Detail view of Gerhard Richter’s wallpaper

A scene from director Chen Shi-Zheng’s Dragon Spring Phoenix Rise, which will premiere at the Shed

Obrist, who is also the Shed’s senior program advisor, has emphasized the organization’s devotion to early-career artists, saying that he “felt very strongly that there should be an enabling of beginnings.” Open Call was subsequently created to incorporate emerging artists into the Shed’s program until at least 2021. The 52 selected artists also received between $7,000 and $15,000 each for commissions.

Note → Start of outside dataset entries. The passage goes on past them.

(** The variables [AppendPacketUnits] works on beside the packet. *)
Record AppendState : Type := mkAppend {
  fu_active : bool;
  fu_nalu : list Z;
  nalus : list (list Z) }.

(** [AppendPacketUnits]: the returned flag, the packet's units afterwards (data that
    was moved into the frame is gone from them) and the variables. *)
Fixpoint AppendPacketUnits (us : list H264PayloadUnit) (st : AppendState)
  : mres (bool * list H264PayloadUnit * AppendState) :=
  match us with
  | [] => Ret (true, [], st)
  | u :: us =>
    match unit_type u with
    | SingleNalu | StapANalu =>
      if fu_active st || match udata u with [] => true | _ => false end
      then Ret (false, u :: us, st)
      else
        let! '(ok, us', st') := AppendPacketUnits us
          (mkAppend (fu_active st) (fu_nalu st) (nalus st ++ [udata u])) in
        Ret (ok, moved_out u :: us', st')
    | UnitUnknown => Ret (false, u :: us, st)
    | FuAFragment =>
      if match udata u with [] => true | _ => false end then Ret (false, u :: us, st) else
      if fu_start u && fu_active st then Ret (false, u :: us, st) else
      if negb (fu_start u) && negb (fu_active st) then Ret (false, u :: us, st) else
      let st := if fu_start u then mkAppend true [reconstructed_nal_header u] (nalus st) else st in
      match fu_nalu st with
      | [] => Fault
      | front :: _ =>
        if negb (front =? reconstructed_nal_header u) then Ret (false, u :: us, st) else
        let st := mkAppend (fu_active st) (fu_nalu st ++ udata u) (nalus st) in
        let st := if fu_end u then mkAppend false [] (nalus st ++ [fu_nalu st]) else st in
        let! '(ok, us', st') := AppendPacketUnits us st in
        Ret (ok, u :: us', st')
      end
    end
  end.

During the press preview, Poots discussed his intention to “redistribute the privilege” of Hudson Yards into the underserved communities of New York City. But like most top-down structures, the Shed invests in its own enrichment. The $500 million project does not signal equanimity or democratic prowess in a city crippled by rising income inequality any more than the Vessel represents human ingenuity or good taste. Rather, the Shed is an attempt to artwash the gaudy and guilty privilege on display at Hudson Yards; it is a hologram of progress powered by empty rhetoric and duplicitous dollars.

The Vessel seen looming in the foreground of the Shed and it’s attached luxury skyscraper

Zachary Small was a writer at Hyperallergic.

One reply on “Can the Shed Save the Soul of Hudson Yards?”

  1. Nailed it! I wish the writer had asked these gatekeepers why they don’t get it: From politics to Amazon, it’s clear that the City is different now, but now we have a 20th century mall in our 21st century city. A major fail that goes back to Bloomberg and continued with De Blasio. They both should be ashamed. Very sad.